Glucose Intolerance Induced by Oligemic Brain Hypoxia: The Effect of Terguride

Abstract

Two series of experiments were performed. In the first one experiments were carried out in Koletsky genetically hypertensive lean female rats and in the normotensive female rats of Wistar strain. Glucose intolerance was induced by oligemic brain hypoxia (4 hours of occlusion of both common carotid arteries followed by 44 hours reperfusion). Brain water content were used as a marker of brain edema. Changes in insulinemia and specific insulin binding were used as expression of regulative mechanisms participating in modification of glucose tolerance. The effect of terguride (trans-dihydro-lisuride) was tested. Brain hypoxia induced glucose intolerance in both strains of rat but brain edema was found only in the normotensive females. Both abnormalities were alleviated by terguride treatment. Basal glycaemia was not changed either by the brain hypoxia or by terguride treatment, except normotensive female where brain hypoxia induced hyperglycaemia.
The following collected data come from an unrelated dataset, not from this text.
Lemma bleedPass_spec lo L : lo <= 1 -> forall m k ub ur,
  triple (on_core (BleedInv C B opts lo L k))
         (bleedPass opts (seq k m) ub ur)
         (fun _ => on_core (BleedInv C B opts lo L (k + m)))
         (on_core (InvOut C B opts lo)).
Proof.
  intros Hlo1. induction m as [|m IH]; intros k ub ur.
  - cbn [seq bleedPass]. apply triple_ret. intros s H. rewrite Nat.add_0_r. exact H.
  - cbn [seq bleedPass]. replace (k + S m)%nat with (S k + m)%nat by lia.
    eapply triple_bind; [apply triple_getGame|]. intros g.
    destruct (nth_error (includedUsers g) k) as [obj|] eqn:Hobj.
    2:{ eapply triple_conseq; [apply (IH (S k))| | |]; auto.
        intros s [[[H1 H2] HL] Hg]. subst g. split; auto. split; auto.
        apply CalmBelow_step; auto. intros p Hp. unfold users in Hp.
        rewrite Hobj in Hp. discriminate. }
    destruct (bleeding obj && living obj) eqn:Hbl.
    2:{ eapply triple_conseq; [apply (IH (S k))| | |]; auto.
        intros s [[[H1 H2] HL] Hg]. subst g. split; auto. split; auto.
        apply CalmBelow_step; auto. intros p Hp Hl. unfold users in Hp.
        rewrite Hobj in Hp. inversion Hp; subst.
        rewrite Hl, andb_true_r in Hbl. exact Hbl. }
    apply andb_true_iff in Hbl. destruct Hbl as [Hb Hl].
    eapply triple_bind;
      [apply triple_random_frame; intros s [[[H _] _] _]; exact H|].
    intros r.
    match goal with |- triple _ (if ?c then _ else _) _ _ => destruct c eqn:Hc end.
    + (* the player dies *)
      eapply triple_bind with (R := fun _ => on_core (BleedInv C B opts lo L (S k))).
      * apply triple_modify. intros s [[[[HB Hsafe] Hcalm] HL] Hg]. subst g.
        unfold on_core, users, alive, on_users in *. cbn.
        split; [|rewrite update_length; exact HL].
        split; [split|].
        -- pose proof (Base_update C B _ _ k obj (slay (numAlive (game s)))
                         (fun _ => eq_refl) Hobj (fun _ => eq_refl) HB) as H1.
           rewrite Hl in H1. cbn in H1.
           replace (numAlive (game s) - 1) with (numAlive (game s) - 1 + 0) by lia.
           exact H1.
        -- intros Hno. rewrite Hno in Hc. apply andb_true_iff in Hc.
           destruct Hc as [_ Hc]. cbn in Hc. lia.
        -- eapply CalmBelow_update; eauto; cbn; discriminate.
      * intros u. destruct (findTeam (id obj) (teams g)) as [ti|].
        -- eapply triple_bind; [|intros u1; apply (IH (S k))].
           apply triple_keeps_out; [keeps_tac|]. intros us n [[H _] _]. exact H.
        -- apply triple_throw. intros s [[H _] _]. exact H.
    + (* the player recovers *)
      eapply triple_bind with (R := fun _ => on_core (BleedInv C B opts lo L (S k)));
        [|intros u; apply (IH (S k))].
      apply triple_modify. intros s [[[[HB Hsafe] Hcalm] HL] Hg]. subst g.
      unfold on_core, users, alive, on_users in *. cbn.
      split; [|rewrite update_length; exact HL].
      split; [split|]; auto.
      * pose proof (Base_update C B _ _ k obj
                      (fun u => set_state "normal" (set_bleeding false u))
                      (fun _ => eq_refl) Hobj (fun _ => eq_refl) HB) as H1.
        cbn in H1. rewrite Hl in H1.
        assert (Heq : numAlive (game s) - b2z true + b2z true = numAlive (game s))
          by (cbn; lia).
        rewrite Heq in H1. exact H1.
      * eapply CalmBelow_update; eauto.
Qed.


Lemma positions_PoolOk us : PoolOk us (positions living 0 us).
Proof.
  split; [apply positions_NoDup|]. apply Forall_forall. intros r Hr.
  apply positions_spec in Hr. destruct Hr as [p [_ [Hp Hl]]].
  rewrite Nat.sub_0_r in Hp. exists p. auto.
Qed.

Lemma dayStart_spec lo tpl custom :
  triple (on_core (InvOut C B opts lo))
         (dayStart pres tpl custom opts)
         (fun start => on_core (Inv C B opts lo (fst start)))
         (on_core (InvOut C B opts lo)).
Proof.
  unfold dayStart.
  eapply triple_bind; [apply triple_keeps; keeps_tac|]. intros u0.
  eapply triple_bind; [apply resurrect_spec|]. intros u1.
  eapply triple_bind; [apply triple_getGame|]. intros g.
  eapply triple_bind with
    (R := fun _ => on_core (Inv C B opts lo (positions living 0 (includedUsers g)))).
  { eapply triple_conseq;
      [apply (triple_keeps_out (Inv C B opts lo (positions living 0 (includedUsers g)))
                               (InvOut C B opts lo)); [apply keeps_chooseEventPool|]| | |];
      auto.
    - intros us n H. eapply Inv_out. exact H.
    - intros s [[H1 H2] Hg]. subst g. split; [|split]; auto.
      apply positions_PoolOk. }
  intros userEventPool. apply triple_ret. auto.
Qed.

Lemma dayEnd_spec lo : lo <= 1 ->
  triple (on_core (InvOut C B opts lo))
         (dayEnd pres opts)
         (fun _ => on_core (fun us n => InvOut C B opts lo us n /\ Calm us))
         (on_core (InvOut C B opts lo)).
Proof.
  intros Hlo1. unfold dayEnd.
  eapply triple_bind; [apply triple_getGame|]. intros g2.
  eapply triple_bind with
    (R := fun _ => on_core (BleedInv C B opts lo (List.length (includedUsers g2))
                                     (List.length (includedUsers g2)))).
  { eapply triple_conseq;
      [apply (bleedPass_spec lo (List.length (includedUsers g2)) Hlo1
                (List.length (includedUsers g2)) 0%nat [] [])| | |]; auto.
    intros s [H Hg]. subst g2. split; [split|]; auto.
    intros j p Hj. lia. }
  intros [ub ur].
  assert (Hfin : forall us n,
             BleedInv C B opts lo (List.length (includedUsers g2))
                      (List.length (includedUsers g2)) us n ->
             InvOut C B opts lo us n /\ Calm us).
  { intros us n [[H1 H2] H3]. split; auto. intros p Hp Hl.
    apply In_nth_error in Hp. destruct Hp as [j Hj].
    apply (H2 j p); auto. rewrite <- H3. apply nth_error_Some. congruence. }
  eapply triple_conseq with
    (P' := on_core (BleedInv C B opts lo (List.length (includedUsers g2))
                             (List.length (includedUsers g2))))
    (Q' := fun _ => on_core (BleedInv C B opts lo (List.length (includedUsers g2))
                                      (List.length (includedUsers g2))))
    (E' := on_core (BleedInv C B opts lo (List.length (includedUsers g2))
                             (List.length (includedUsers g2)))); auto.
  - eapply triple_bind; [apply triple_keeps; keeps_tac; auto with keeps|intros u2].
    eapply triple_bind; [apply triple_keeps; keeps_tac; auto with keeps|intros u3].
    eapply triple_bind; [apply triple_keeps; keeps_tac|intros u4].
    eapply triple_bind; [apply triple_keeps; keeps_tac|intros g3].
    eapply triple_bind; [apply triple_keeps; keeps_tac|intros u5].
    apply triple_ret. auto.
  - intros e s H. apply Hfin in H. exact H.
  - intros s H. apply Hfin in H. tauto.
Qed.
The second series of experiments were carried out in the normotensive females. The arrangement of experiments was the same as in first series except omission of the final glucose tolerance test. Brain hypoxia causes increase in brain water content. The mentioned elevation of brain water content was alleviated by terguride treatment. Insulin binding to erythrocytes was not influenced by brain hypoxia. Terguride treatment shows decrease of insulin binding to erythrocytes. Brain hypoxia elevates insulinemia which was not alleviated by terguride treatment.